# YOUR ASSIGNMENT
Return only that part of the material below which starts with the line containing "and [str.strip] are" and goes on through the line containing "returns a [result].", restated exactly.

── INFORMATION SHOWN

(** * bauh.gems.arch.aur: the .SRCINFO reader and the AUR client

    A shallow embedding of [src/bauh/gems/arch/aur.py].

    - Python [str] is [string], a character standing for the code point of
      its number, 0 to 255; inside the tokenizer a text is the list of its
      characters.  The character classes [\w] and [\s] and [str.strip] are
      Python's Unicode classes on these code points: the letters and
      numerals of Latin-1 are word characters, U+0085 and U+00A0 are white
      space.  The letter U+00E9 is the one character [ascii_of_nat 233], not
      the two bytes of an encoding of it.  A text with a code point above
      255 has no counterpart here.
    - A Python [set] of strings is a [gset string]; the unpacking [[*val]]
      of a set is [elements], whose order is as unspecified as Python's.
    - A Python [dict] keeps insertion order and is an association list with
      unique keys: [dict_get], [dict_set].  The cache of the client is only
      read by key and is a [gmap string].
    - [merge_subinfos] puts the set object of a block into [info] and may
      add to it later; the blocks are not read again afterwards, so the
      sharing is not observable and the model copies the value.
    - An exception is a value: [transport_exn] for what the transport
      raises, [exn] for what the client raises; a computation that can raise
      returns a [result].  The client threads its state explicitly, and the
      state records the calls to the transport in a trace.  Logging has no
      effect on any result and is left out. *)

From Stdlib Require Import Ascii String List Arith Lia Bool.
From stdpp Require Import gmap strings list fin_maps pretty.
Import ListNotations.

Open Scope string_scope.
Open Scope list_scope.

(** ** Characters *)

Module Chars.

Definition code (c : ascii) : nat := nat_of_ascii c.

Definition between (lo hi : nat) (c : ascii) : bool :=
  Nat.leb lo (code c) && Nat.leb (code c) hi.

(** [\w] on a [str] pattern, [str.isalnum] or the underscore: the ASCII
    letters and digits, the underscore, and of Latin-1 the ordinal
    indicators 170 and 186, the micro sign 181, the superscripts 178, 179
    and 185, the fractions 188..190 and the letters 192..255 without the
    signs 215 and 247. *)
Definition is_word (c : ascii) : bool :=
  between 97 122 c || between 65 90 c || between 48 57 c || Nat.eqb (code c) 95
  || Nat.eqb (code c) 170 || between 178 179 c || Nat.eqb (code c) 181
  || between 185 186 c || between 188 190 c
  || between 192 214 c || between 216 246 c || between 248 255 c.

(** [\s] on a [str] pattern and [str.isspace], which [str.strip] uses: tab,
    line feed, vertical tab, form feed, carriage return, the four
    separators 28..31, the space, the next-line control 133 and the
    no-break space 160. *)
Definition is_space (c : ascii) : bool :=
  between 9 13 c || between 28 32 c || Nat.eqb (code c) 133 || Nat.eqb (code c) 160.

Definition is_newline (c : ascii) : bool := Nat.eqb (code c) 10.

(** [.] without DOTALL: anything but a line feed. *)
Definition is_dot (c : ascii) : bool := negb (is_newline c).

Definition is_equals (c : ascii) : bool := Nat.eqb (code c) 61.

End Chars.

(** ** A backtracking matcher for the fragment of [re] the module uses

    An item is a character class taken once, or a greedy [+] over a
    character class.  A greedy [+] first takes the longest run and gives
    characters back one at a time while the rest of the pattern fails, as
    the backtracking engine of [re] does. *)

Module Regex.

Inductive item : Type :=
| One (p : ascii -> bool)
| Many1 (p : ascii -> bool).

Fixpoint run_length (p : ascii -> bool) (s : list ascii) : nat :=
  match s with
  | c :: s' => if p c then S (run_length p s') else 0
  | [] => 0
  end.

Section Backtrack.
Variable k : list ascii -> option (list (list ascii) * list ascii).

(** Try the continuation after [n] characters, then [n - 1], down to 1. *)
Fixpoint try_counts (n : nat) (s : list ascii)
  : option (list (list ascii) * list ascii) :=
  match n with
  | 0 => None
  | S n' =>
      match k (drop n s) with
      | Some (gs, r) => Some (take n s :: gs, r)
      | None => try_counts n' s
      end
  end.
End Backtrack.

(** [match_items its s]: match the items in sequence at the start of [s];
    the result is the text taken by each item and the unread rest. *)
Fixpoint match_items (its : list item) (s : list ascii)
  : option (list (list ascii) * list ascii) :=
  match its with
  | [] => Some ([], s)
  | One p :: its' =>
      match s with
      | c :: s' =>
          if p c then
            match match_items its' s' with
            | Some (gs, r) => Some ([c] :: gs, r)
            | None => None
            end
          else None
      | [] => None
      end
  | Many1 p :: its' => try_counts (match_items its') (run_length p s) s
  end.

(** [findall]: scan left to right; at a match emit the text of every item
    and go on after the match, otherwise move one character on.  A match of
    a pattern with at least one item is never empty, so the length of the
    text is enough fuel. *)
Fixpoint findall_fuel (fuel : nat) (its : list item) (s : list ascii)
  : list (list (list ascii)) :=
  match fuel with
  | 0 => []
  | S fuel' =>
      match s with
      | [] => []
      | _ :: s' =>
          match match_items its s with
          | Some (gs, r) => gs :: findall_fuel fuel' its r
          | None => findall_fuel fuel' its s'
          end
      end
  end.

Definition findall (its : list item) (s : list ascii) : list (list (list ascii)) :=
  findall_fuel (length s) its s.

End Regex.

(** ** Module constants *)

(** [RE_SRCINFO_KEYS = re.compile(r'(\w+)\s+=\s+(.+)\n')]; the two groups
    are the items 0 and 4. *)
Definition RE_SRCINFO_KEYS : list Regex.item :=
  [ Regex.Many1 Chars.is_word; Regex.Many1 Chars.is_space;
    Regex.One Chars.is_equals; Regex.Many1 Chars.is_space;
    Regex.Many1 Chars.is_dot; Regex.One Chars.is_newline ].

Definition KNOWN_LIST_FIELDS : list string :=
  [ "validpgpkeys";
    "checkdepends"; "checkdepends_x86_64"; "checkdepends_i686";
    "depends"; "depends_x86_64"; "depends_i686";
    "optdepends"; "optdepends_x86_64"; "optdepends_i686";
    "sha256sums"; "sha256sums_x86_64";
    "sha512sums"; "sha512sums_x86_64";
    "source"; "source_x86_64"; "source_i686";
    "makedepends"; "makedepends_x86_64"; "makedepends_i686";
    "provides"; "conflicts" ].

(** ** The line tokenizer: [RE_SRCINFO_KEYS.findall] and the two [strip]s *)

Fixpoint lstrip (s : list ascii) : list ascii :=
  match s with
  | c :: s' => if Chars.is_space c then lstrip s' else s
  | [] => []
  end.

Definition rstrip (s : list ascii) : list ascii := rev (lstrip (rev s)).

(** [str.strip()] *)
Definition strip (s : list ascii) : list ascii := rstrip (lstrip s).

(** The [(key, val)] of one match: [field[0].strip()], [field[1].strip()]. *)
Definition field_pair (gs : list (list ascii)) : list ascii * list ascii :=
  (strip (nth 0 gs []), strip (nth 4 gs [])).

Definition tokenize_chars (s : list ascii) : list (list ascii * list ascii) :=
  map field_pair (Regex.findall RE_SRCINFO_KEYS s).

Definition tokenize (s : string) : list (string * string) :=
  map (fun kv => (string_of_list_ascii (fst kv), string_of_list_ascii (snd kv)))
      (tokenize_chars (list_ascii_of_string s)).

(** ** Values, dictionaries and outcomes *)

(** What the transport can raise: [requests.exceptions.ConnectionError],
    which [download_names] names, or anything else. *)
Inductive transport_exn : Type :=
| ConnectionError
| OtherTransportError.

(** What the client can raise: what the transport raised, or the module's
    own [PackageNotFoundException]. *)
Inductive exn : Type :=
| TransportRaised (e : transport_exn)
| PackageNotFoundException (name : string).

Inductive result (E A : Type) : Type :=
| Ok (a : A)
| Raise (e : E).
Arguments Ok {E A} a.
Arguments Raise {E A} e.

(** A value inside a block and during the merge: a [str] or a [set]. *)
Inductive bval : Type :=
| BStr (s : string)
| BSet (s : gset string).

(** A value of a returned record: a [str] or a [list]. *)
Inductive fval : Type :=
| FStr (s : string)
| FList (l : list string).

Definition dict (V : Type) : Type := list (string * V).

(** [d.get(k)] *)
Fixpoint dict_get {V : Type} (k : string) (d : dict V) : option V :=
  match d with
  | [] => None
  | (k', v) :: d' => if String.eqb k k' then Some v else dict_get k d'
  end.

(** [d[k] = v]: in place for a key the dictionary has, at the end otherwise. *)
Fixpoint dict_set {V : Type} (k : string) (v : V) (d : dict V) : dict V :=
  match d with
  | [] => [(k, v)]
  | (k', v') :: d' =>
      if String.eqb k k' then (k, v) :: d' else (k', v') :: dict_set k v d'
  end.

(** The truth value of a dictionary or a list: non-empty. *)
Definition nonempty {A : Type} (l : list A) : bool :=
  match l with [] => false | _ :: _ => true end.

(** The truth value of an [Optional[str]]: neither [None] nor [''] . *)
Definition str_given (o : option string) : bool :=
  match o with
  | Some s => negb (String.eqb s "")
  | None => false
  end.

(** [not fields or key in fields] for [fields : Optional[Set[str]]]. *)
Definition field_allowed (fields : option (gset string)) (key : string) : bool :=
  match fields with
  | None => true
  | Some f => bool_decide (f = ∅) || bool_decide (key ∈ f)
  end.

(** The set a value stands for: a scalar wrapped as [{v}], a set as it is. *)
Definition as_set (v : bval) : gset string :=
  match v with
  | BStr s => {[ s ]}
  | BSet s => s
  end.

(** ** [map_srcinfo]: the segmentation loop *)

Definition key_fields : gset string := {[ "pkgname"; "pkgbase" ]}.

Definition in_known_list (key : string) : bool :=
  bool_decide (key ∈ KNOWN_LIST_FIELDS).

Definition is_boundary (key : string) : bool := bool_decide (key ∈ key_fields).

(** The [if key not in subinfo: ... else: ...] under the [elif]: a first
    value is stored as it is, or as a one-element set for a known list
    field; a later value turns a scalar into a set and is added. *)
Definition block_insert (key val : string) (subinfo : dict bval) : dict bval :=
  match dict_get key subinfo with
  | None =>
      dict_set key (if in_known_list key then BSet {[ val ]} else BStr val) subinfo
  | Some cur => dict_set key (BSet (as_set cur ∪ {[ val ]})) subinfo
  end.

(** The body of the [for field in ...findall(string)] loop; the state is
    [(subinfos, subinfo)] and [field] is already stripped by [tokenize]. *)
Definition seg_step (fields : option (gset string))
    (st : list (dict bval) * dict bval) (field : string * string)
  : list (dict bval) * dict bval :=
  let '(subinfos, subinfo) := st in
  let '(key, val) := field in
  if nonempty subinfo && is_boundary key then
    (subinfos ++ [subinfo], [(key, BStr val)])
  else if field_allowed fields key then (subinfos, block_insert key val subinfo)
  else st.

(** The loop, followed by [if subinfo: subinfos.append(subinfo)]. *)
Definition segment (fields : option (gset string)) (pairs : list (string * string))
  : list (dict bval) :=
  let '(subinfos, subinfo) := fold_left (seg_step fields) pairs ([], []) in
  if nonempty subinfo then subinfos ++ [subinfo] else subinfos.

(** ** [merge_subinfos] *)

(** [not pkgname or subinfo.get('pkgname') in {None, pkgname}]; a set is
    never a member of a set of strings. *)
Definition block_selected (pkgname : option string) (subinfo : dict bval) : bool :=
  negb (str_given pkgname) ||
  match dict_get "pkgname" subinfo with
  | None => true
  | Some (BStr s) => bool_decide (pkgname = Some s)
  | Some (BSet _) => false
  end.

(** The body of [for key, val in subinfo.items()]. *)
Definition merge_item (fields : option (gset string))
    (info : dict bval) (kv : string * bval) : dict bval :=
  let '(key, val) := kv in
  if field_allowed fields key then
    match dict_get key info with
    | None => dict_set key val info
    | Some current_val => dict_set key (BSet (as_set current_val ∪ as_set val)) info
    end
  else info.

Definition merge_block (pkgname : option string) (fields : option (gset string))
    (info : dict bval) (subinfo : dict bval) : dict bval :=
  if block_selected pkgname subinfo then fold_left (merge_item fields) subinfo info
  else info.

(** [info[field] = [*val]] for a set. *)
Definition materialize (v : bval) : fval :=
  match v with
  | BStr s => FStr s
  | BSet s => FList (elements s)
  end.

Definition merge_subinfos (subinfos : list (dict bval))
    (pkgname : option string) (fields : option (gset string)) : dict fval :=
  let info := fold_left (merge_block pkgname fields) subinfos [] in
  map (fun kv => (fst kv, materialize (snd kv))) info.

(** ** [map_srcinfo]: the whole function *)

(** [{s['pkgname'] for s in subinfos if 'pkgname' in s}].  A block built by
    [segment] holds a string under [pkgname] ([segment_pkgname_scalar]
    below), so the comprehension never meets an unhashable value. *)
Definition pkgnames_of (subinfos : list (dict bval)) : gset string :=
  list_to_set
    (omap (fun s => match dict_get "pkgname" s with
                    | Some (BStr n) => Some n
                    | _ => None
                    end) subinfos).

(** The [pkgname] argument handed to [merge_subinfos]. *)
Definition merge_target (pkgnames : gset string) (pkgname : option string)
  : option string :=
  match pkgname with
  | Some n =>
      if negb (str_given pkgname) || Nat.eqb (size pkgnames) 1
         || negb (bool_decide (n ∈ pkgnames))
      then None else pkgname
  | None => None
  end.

────

# EXERCISE ANSWER
      characters.  The character classes [\w] and [\s] and [str.strip] are
      Python's Unicode classes on these code points: the letters and
      numerals of Latin-1 are word characters, U+0085 and U+00A0 are white
      space.  The letter U+00E9 is the one character [ascii_of_nat 233], not
      the two bytes of an encoding of it.  A text with a code point above
      255 has no counterpart here.
    - A Python [set] of strings is a [gset string]; the unpacking [[*val]]
      of a set is [elements], whose order is as unspecified as Python's.
    - A Python [dict] keeps insertion order and is an association list with
      unique keys: [dict_get], [dict_set].  The cache of the client is only
      read by key and is a [gmap string].
    - [merge_subinfos] puts the set object of a block into [info] and may
      add to it later; the blocks are not read again afterwards, so the
      sharing is not observable and the model copies the value.
    - An exception is a value: [transport_exn] for what the transport
      raises, [exn] for what the client raises; a computation that can raise
      returns a [result].  The client threads its state explicitly, and the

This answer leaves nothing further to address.